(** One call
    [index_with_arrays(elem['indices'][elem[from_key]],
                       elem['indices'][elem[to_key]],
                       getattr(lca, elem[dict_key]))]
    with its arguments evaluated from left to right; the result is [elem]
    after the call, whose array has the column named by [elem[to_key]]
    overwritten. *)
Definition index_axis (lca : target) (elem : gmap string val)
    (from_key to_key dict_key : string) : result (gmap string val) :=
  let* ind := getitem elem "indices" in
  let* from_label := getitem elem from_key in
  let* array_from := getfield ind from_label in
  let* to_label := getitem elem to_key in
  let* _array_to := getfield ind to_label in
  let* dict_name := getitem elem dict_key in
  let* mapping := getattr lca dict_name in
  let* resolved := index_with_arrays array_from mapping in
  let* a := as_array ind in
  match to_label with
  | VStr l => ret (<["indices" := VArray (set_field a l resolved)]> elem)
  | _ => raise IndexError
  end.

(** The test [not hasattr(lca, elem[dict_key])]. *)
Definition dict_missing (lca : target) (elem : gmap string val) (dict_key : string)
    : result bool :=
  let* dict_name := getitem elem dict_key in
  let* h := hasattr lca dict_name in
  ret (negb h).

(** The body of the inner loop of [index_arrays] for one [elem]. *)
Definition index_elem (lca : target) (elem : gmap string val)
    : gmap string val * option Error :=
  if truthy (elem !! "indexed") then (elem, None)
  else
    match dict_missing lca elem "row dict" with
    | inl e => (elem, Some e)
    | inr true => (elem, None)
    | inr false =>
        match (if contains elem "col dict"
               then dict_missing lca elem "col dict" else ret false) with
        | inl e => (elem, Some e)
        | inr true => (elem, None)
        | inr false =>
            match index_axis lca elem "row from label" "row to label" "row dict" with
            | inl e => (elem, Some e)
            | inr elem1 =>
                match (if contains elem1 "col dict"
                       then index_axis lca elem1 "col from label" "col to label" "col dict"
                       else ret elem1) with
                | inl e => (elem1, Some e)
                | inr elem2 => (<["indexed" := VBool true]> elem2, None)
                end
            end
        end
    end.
☆ ☆ ☆
_About this exercise_
Copy out only the lines of the records above from the one with "let* array_from := getfield" through the one with "match to_label with", exactly as they stand, both included.

_Answer area_
  let* array_from := getfield ind from_label in
  let* to_label := getitem elem to_key in
  let* _array_to := getfield ind to_label in
  let* dict_name := getitem elem dict_key in
  let* mapping := getattr lca dict_name in
  let* resolved := index_with_arrays array_from mapping in
  let* a := as_array ind in
  match to_label with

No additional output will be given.